No, a PIC microcontroller is not the only device out there. Over time many companies have emerged producing a wide variety of microcontrollers which offer similar functionality to the PIC and in many cases they outperform PICs.
Before deciding which device to pursue though, the bigger question is what do you need from your Micro? In answering that question a recent seminar puts an explanation out there that Microchip’s line of business is partly to be a key producer of 8 Bit microcontrollers and they have become pretty good at it. The F1 series is testament to that.
Picking a device brand and a family within that brand is perhaps an under rated decision. The reason being that any decision in this arena costs money, and over time your historical track can cost more than what you eventually make from it, especially if you are producing a commercial product.
For the record though, you have Microchip, Atmel and ARM (Advanced Risk Microcontroller – a type more than a brand). You also have the 8051s which have been around for a while. Longer than most others actually.
If you are a user of the Mikroe product stack you will know that most of the above bases are covered. From a cost perspective especially in terms of compiler, programmer and development board they are not very expensive to invest in.

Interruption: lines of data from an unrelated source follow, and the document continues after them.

(** ** Stop, start and the loop together *)

Lemma listen_loop_cancelled (r : resumption) (e : exn) (w : World) :
  thrown_into r = Some e →
  is_CancelledError (exn_cls e) = true →
  listen_loop r w
  = (Ok Returned,
     {| self := with_is_listening false (self w); tasks := tasks w;
        journal := journal w ++ [ELog INFO "Listening loop cancelled"];
        ticks := ticks w |}).
Proof.
  intros Hthrown Hcancel.
  assert (Hexc : is_Exception (exn_cls e) = false)
    by (destruct (exn_cls e); done).
  destruct r as [|[text|e']|text [d|e']|[[]|e']|e']; try discriminate;
    injection Hthrown as ->;
    unfold listen_loop, guarded, while_is_listening, try_iteration, resumed;
    step; rewrite ?Hexc, Hcancel; reflexivity.
Qed.

(** X13. A start request made after a stop request, before the stopped task
    has taken its cancellation, is answered {"status": "started"} and creates
    a new task with the flag set. What follows depends on where the stopped
    task was. Suspended at an [await], it takes the [CancelledError] there,
    its [finally] clears the flag, and the new task, run after that, finds
    the flag clear and returns at once without calling the speech service: the
    component is left not listening. Not yet run, it ends without a line of
    its body run: the flag stays set, and the new task calls the speech
    service. *)
Theorem restart_before_cancellation (w : World) (r : resumption) (e : exn) :
  is_CancelledError (exn_cls e) = true →
  let w1 := (do_command {[ "command" := VStr "stop_listening" ]} w).2 in
  let w2 := (do_command {[ "command" := VStr "start_listening" ]} w1).2 in
  ((do_command {[ "command" := VStr "start_listening" ]} w1).1
   = Ok {[ "status" := VStr "started" ]}
   ∧ is_listening (self w2) = true
   ∧ listening_task (self w2) = Some (length (tasks w))
   ∧ tasks w2 !! length (tasks w) = Some {| cancel_requested := false |})
  ∧ (thrown_into r = Some e →
     let w3 := (listen_loop r w2).2 in
     is_listening (self w3) = false
     ∧ listen_loop Start w3 = (Ok Returned, w3))
  ∧ (listen_loop (ThrownAtStart e) w2 = (Raise e, w2)
     ∧ ∀ svc, speech_service (self w) = Some svc →
              listen_loop Start w2
              = (Ok (Awaiting AtListen), logged w2 [ECallListen svc])).
Proof.
  intros Hcancel w1 w2.
  assert (Hw1 : is_listening (self w1) = false ∧ length (tasks w1) = length (tasks w)
                ∧ speech_service (self w1) = speech_service (self w)).
  { unfold w1. rewrite do_command_stop. cbn. split; [done|]. split; [|done].
    destruct (listening_task (self w)); [apply length_alter|done]. }
  destruct Hw1 as (Hoff & Hlen & Hsp).
  assert (Hw2 : do_command {[ "command" := VStr "start_listening" ]} w1
                = (Ok {[ "status" := VStr "started" ]},
                   {| self := with_listening_task (Some (length (tasks w1)))
                                (with_is_listening true (self w1));
                      tasks := tasks w1 ++ [{| cancel_requested := false |}];
                      journal := journal w1 ++
                        [ELog INFO "Started listening for speech and sentiment analysis"];
                      ticks := ticks w1 |})).
  { rewrite do_command_start. step. by rewrite start_listening_world, Hoff. }
  unfold w2. rewrite Hw2. cbn [fst snd].
  split; [|split].
  - cbn [self tasks]. split; [done|]. split; [done|]. split; [by rewrite Hlen|].
    rewrite <- Hlen. by apply list_lookup_middle.
  - intros Hthrown. cbv zeta.
    rewrite (listen_loop_cancelled r e _ Hthrown Hcancel).
    cbn [self tasks journal ticks fst snd]. split; [done|].
    rewrite listen_loop_Start. reflexivity.
  - split; [reflexivity|].
    intros svc Hsvc. rewrite listen_loop_Start.
    cbn [self is_listening speech_service with_listening_task with_is_listening].
    by rewrite Hsp, Hsvc.
Qed.

(** X14. A start request on a component that has no speech service bound is
    not refused. The loop it starts then calls nothing: its first run, and
    every run after a sleep, logs the failed attribute access and sleeps
    again, for as long as the flag stays set. *)
Theorem start_without_speech_service (w : World) (k : nat) :
  speech_service (self w) = None →
  is_listening (self w) = false →
  let retry := [ELog ERROR "Error in listening loop: 'NoneType' object has no attribute 'listen'";
                ESleep 1] in
  let w1 := (do_command {[ "command" := VStr "start_listening" ]} w).2 in
  (do_command {[ "command" := VStr "start_listening" ]} w).1
  = Ok {[ "status" := VStr "started" ]}
  ∧ listen_loop Start w1 = (Ok (Awaiting (AtSleep 1)), logged w1 retry)
  ∧ resume_all (replicate k (FromSleep (Value tt))) (Awaiting (AtSleep 1)) (logged w1 retry)
    = Some (Ok (Awaiting (AtSleep 1)),
            logged w1 (retry ++ concat (replicate k retry))).
Proof.
  intros Hsp Hoff retry w1.
  assert (Hw1 : do_command {[ "command" := VStr "start_listening" ]} w
                = (Ok {[ "status" := VStr "started" ]},
                   {| self := with_listening_task (Some (length (tasks w)))
                                (with_is_listening true (self w));
                      tasks := tasks w ++ [{| cancel_requested := false |}];
                      journal := journal w ++
                        [ELog INFO "Started listening for speech and sentiment analysis"];
                      ticks := ticks w |})).
  { rewrite do_command_start. step. by rewrite start_listening_world, Hoff. }
  assert (Hl1 : is_listening (self w1) = true) by (unfold w1; by rewrite Hw1).
  assert (Hs1 : speech_service (self w1) = None) by (unfold w1; by rewrite Hw1).
  split; [by rewrite Hw1|].
  clearbody w1. clear Hw1.
  assert (Hretry : ∀ es, listen_loop Start (logged w1 es)
                         = (Ok (Awaiting (AtSleep 1)), logged w1 (es ++ retry))).
  { intros es. rewrite listen_loop_Start. cbn [logged self]. rewrite Hl1, Hs1.
    unfold logged. cbn [self tasks journal ticks]. by rewrite <- app_assoc. }
  split.
  - by rewrite listen_loop_Start, Hl1, Hs1.
  - generalize retry at 1 2 as es. induction k as [|k IH]; intros es.
    + cbn [replicate resume_all concat]. by rewrite app_nil_r.
    + cbn [replicate resume_all resumes concat].
      rewrite listen_loop_slept, Hretry, IH. by rewrite <- app_assoc.
Qed.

Since the first question often is “What can I do with my Micro ?”, the best way determine scope is an internet search and from there you will see that the PIC is one of the most used. Thanks to Arduino, the ATMEL is once again getting allot of coverage. ARM is also and constantly on the up and up since more and more product and hardware support for beginners is getting onto the shelves.
So the question to you is? How will you use you investment capital?